:: Assignment ::
Transcribe the data below exactly, but only from the line containing "assert (secs' = secs)" through its final line, both included.
== Records supplied
(* ===== verification/Threads.v ===== *)
(** * Concurrent request handlers

    The server runs every request as a task; tasks interleave at their [await]
    points.  [Code] is such a task: a sequence of atomic steps on the shared
    state (a database transaction, a call to bitcoind), of attempts to lock
    VTXOs in flux and of releases of the lock.  The guard of a lock is a local
    variable of the task, so it is dropped when the task ends, however it ends.

    [run] is a task on its own.  [Pool] is any number of tasks with the rest of
    the server, [pool_step] one step of any of them.  [safe R c Q s] says that
    the task [c] only makes changes that [R] allows, and ends in [Q], whatever
    changes [R] allows happen in between; [pool_safe] carries that over to
    pools. *)
From stdpp Require Import gmap.
From S2P Require Import Prelude Effects Bitcoin Flux.

Open Scope Z_scope.

Section Threads.
Context {S E : Type}.

Inductive Code (A : Type) : Type :=
  | Done (o : outcome E A)
  | Step (k : S -> Code A) (f : S -> S)
  | Lock (ids : list bytes) (k : bytes + unit -> Code A)
  | Unlock (c : Code A).
Arguments Done {A}.
Arguments Step {A}.
Arguments Lock {A}.
Arguments Unlock {A}.
(* ===== verification/ServerOor.v ===== *)
(** * The server's out-of-round cosigning (server/src/lib.rs, server/src/arkoor.rs)

    Two requests make the server sign out of round: [cosign_oor_package] for
    arkoor packages and [cosign_oor] for packages with checkpoints.  Both read
    the inputs from the database, check that they are not being exited, lock
    them in flux, record how they are spent and sign.  The shared state is the
    database, the chain the node sees, and whether the database answers; it
    changes between any two steps of a request. *)
From stdpp Require Import gmap.
From S2P Require Import Prelude Effects Bitcoin Concrete Policy Vtxo Validation Board Arkoor ArkoorPackage.
From S2P Require Import CheckpointArkoor CheckpointPackage ChainSource Flux Threads Forfeit ServerDb.

Open Scope Z_scope.

Section Oor.
Context `{B : Bitcoin} {SecretKey Chain : Type}.
(** The node's answer to [tx_status] and the server's key. *)
Context (tx_status : bytes -> Chain -> outcome SrvError TxStatus.t) (server_key : Keypair).

Record Srv := mkSrv { sv_db : Db SecretKey; sv_chain : Chain; sv_up : bool }.

Definition db_call {A} (m : bool -> M (Db SecretKey) SrvError A) : Code Srv SrvError A :=
  atomic (fun s => zoom sv_db (fun db s => mkSrv db (sv_chain s) (sv_up s)) (m (sv_up s)) s).
(** [register_payment]; also returns what is left in the lock it was given,
    which is dropped at its end. *)
Definition register_payment {E} (s : CollectingPayments) (lock : VtxoFluxLock) (inputs : list Vtxo)
    (vtxo_requests : list VtxoParticipant) (offboards : list OffboardRequest)
  : outcome E (CollectingPayments * VtxoFluxLock) :=
  first ← first_attempt s;
  let locked := if (first : bool) then absorb (co_locked s) lock else co_locked s in
  let rest := if (first : bool) then empty_lock else lock in
  let input_ids := vtxo_id <$> inputs in
  m ← insert_cosigners input_ids vtxo_requests (co_inputs_per_cosigner s);
  let outputs := co_outputs s ++ vtxo_requests in
  Ok (mkCollecting (co_data s) (co_round_seq s) (co_attempt_seq s) (co_challenge s) locked (co_cosign_key s) (co_allowed s)
        (foldl (fun all v => <[vtxo_id v := v]> all) (co_inputs s) inputs) outputs m (co_offboards s ++ offboards)
        (co_common_input s)
        (co_proceed s || bool_decide (length outputs = max_output_vtxos (co_data s))), rest).

Definition process_payment (s : CollectingPayments) (up : bool) (db : Db SecretKey)
    (tx_status : bytes -> outcome SrvError TxStatus.t) (inputs : list VtxoIdInput)
    (vtxo_requests : list VtxoParticipant) (offboards : list OffboardRequest)
  : M VtxosInFlux SrvError CollectingPayments := fun flux =>
  match
    (_ ← ensure (negb (bool_decide (length vtxo_requests = 0%nat) && bool_decide (length offboards = 0%nat)))
           (BadArgument "invalid request: zero outputs and zero offboards"%string);
     validate_payment_data s inputs vtxo_requests)
  with
  | Err e => (Err e, flux)
  | Panic => (Panic, flux)
  | Ok _ =>
      match flux_lock (vi_vtxo_id <$> inputs) flux with
      | (inl id, flux) => (Err (Bail "vtxo already in flux"%string), flux)
      | (inr lock, flux) =>
          match
            (input_vtxos ← check_request s up db tx_status inputs vtxo_requests offboards;
             register_payment s lock input_vtxos vtxo_requests offboards)
          with
          | Ok (s', rest) => (Ok s', drop_lock rest flux)
          | Err e => (Err e, drop_lock lock flux)
          | Panic => (Panic, drop_lock lock flux)
          end
      end
  end.

Definition total_input_amount {E} (s : CollectingPayments) : outcome E Z :=
  amount_sum (amount <$> (map_to_list (co_inputs s)).*2).
End Collect.

(** ** What the checks establish *)
Section Checks.
Context `{B : Bitcoin} `{C : Consensus} `{F : !Fees}.

Definition is_pubkey (p : VtxoPolicy) : bool := match p with Pubkey _ => true | _ => false end.
Definition is_htlc_recv (p : VtxoPolicy) : bool := match p with ServerHtlcRecv _ => true | _ => false end.
Definition out_request (o : VtxoParticipant) : VtxoRequest := sr_vtxo (vp_req o).
(* ===== verification/RoundSafety.v ===== *)
(** * Rounds of the server: what a finished round guarantees

    The invariant of every state of a round, that each step keeps it, and what
    follows when a round finishes: the users hold valid VTXOs and the server
    holds enforceable forfeits for everything they gave up. *)
From stdpp Require Import gmap.
From S2P Require Import Prelude Keyed Effects Tree Bitcoin Encode Concrete Policy Vtxo Validation Board Extend Arkoor.
From S2P Require Import SignedTree TreeTxs TreeVtxos TreeCosign ChainSource Flux Rounds Connectors Forfeit ServerDb RoundCollect.
From S2P Require Import RoundSigning ServerRound.

Open Scope Z_scope.

(** ** A tree that could be built has a well-formed specification *)
Section SpecOk.
Context `{B : Bitcoin}.

Lemma build_txs_leaves {E} s pks ns : forall txs out, build_txs (E:=E) s pks ns txs = Ok out ->
  Forall (fun nd => is_leaf nd = true -> exists v tx, ts_vtxos s !! node_idx nd = Some v /\ leaf_tx (E:=E) s (sr_vtxo v) = Ok tx) ns.
Proof.
  induction ns as [|nd ns IH]; intros txs out H; [constructor|]. cbn [build_txs] in H.
  apply bind_Ok in H as (tx & Htx & H). constructor; [|by eapply IH]. intros Hl. unfold build_node_tx in Htx. rewrite Hl in Htx.
  apply bind_Ok in Htx as (v & Hv%expect_Ok & Htx). by exists v, tx.
Qed.
Lemma into_cached_tree_err {E E'} s t utxo u sigs c : spec_ok s -> new (nb_leaves s) = Some t -> utree_ok s t utxo u ->
  into_cached_tree (E:=E) (into_signed_tree u sigs) = Ok c -> into_cached_tree (E:=E') (into_signed_tree u sigs) = Ok c.
Proof.
  intros Hs Hnew Hu H. apply bind_Ok in H as (txs & Htxs & <-%Ok_inj). unfold into_cached_tree, all_signed_txs, signed_transactions in *.
  apply bind_Ok in Htxs as (utxs & Hutxs & Hpush). cbn [into_signed_tree st_spec st_utxo cosign_sigs] in *.
  rewrite (uo_spec _ _ _ _ Hu), (uo_utxo _ _ _ _ Hu) in *.
  destruct (unsigned_transactions_Ok s Hs t Hnew (E:=E) utxo) as (t1 & Ht1 & Hok1).
  destruct (unsigned_transactions_Ok s Hs t Hnew (E:=E') utxo) as (t2 & Ht2 & Hok2).
  assert (t1 = utxs) as -> by congruence. assert (t2 = utxs) as -> by (by eapply txs_ok_unique).
  rewrite Ht2. cbn [mbind outcome_bind]. by rewrite (push_signatures_err (F:=E') _ _ _ Hpush).
Qed.

Lemma finish_run a f w w' : finish a f w = (Ok tt, w') -> exists tx ffs, an_finish_tx a (sf_psbt f) = Ok tx /\
  rw_broadcast w' = rw_broadcast w ++ [tx] /\ rw_flux w' = rw_flux w /\
  mapM (forfeit_state_of (E:=RoundError) f (compute_txid tx)) (map_to_list (sf_inputs f)).*1 = Ok ffs /\
  finish_round (an_db_up a) (sf_round_seq f) tx (sf_signed_vtxos f) (sf_connector_key f) ffs (rw_db w) = (Ok tt, rw_db w').
Proof.
  intros H. apply bind_run_Ok in H as (tx & w1 & [= Htx <-] & H). apply map_err_Ok in Htx.
  apply bind_run_Ok in H as ([] & w2 & [= _ <-] & H). apply bind_run_Ok in H as ([] & w3 & [= <-] & H).
  apply bind_run_Ok in H as (ffs & w4 & [= Hffs <-] & H). unfold zoom, map_err_m in H. cbn [rw_db] in H.
  destruct (finish_round _ _ _ _ _ _ _) as [o db] eqn:E. injection H as Ho <-. apply map_err_Ok in Ho as ->. by exists tx, ffs.
Qed.

Lemma finish_flux a f w : rw_flux (finish a f w).2 = rw_flux w.
Proof.
  revert w. change (keeps (fun w w' => rw_flux w' = rw_flux w) (finish a f)).
  assert (PreOrder (fun w w' : RoundWorld => rw_flux w' = rw_flux w)) by (split; [by intros x|intros x y z; congruence]).
  unfold finish. solve_keeps; [done|]. intros w. unfold zoom. by destruct (map_err_m _ _ _).
Qed.

Lemma forfeit_states_Ok cfg s0 t f txid ffs : forfeits_inv cfg s0 t f ->
  mapM (forfeit_state_of (E:=RoundError) f txid) (map_to_list (sf_inputs f)).*1 = Ok ffs ->
  forall id v, sf_inputs f !! id = Some v -> exists uns sigs secs, (id, mkForfeitState txid uns sigs (sec_to_pub_nonce <$> secs) secs) ∈ ffs /\
    length secs = size (sf_inputs f) /\
    validate_forfeit_sigs v (sf_connectors f) (keypair_public_key (sf_connector_key f)) (sec_to_pub_nonce <$> secs) uns sigs = Ok tt.
Proof.
  intros Hf H id v Hv. assert (Hin : id ∈ (map_to_list (sf_inputs f)).*1).
  { apply list_elem_of_fmap. exists (id, v). split; [done|]. by apply elem_of_map_to_list. }
  apply list_elem_of_lookup_1 in Hin as [i Hi]. destruct (mapM_lookup _ _ _ _ _ H Hi) as ([id' ff] & Hff & Hs).
  apply bind_Ok in Hs as ([uns sigs] & Hp%expect_Ok & Hs). apply bind_Ok in Hs as (pubs & Hpub%expect_Ok & Hs).
  apply bind_Ok in Hs as (secs & Hsec%expect_Ok & [= <- <-]).
  destruct (fv_parts _ _ _ _ Hf _ _ Hp) as (v' & pubs' & Hv' & Hpub' & Hval). cbn [fst snd] in Hval.
  assert (v' = v) as -> by congruence. assert (pubs' = pubs) as -> by congruence.
  destruct (ff_same _ _ _ (fv_facts _ _ _ _ Hf)) as (Hins & _). rewrite Hins in *.
  destruct (ff_nonces _ _ _ (fv_facts _ _ _ _ Hf) id v Hv) as (secs' & Hsec' & Hpub'' & Hlen).
  assert (secs' = secs) as -> by congruence. assert (pubs = sec_to_pub_nonce <$> secs) as -> by congruence.
  exists uns, sigs, secs. split; [by eapply list_elem_of_lookup_2|]. done.
Qed.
====
:: Completed exercise ::
  assert (secs' = secs) as -> by congruence. assert (pubs = sec_to_pub_nonce <$> secs) as -> by congruence.
  exists uns, sigs, secs. split; [by eapply list_elem_of_lookup_2|]. done.
Qed.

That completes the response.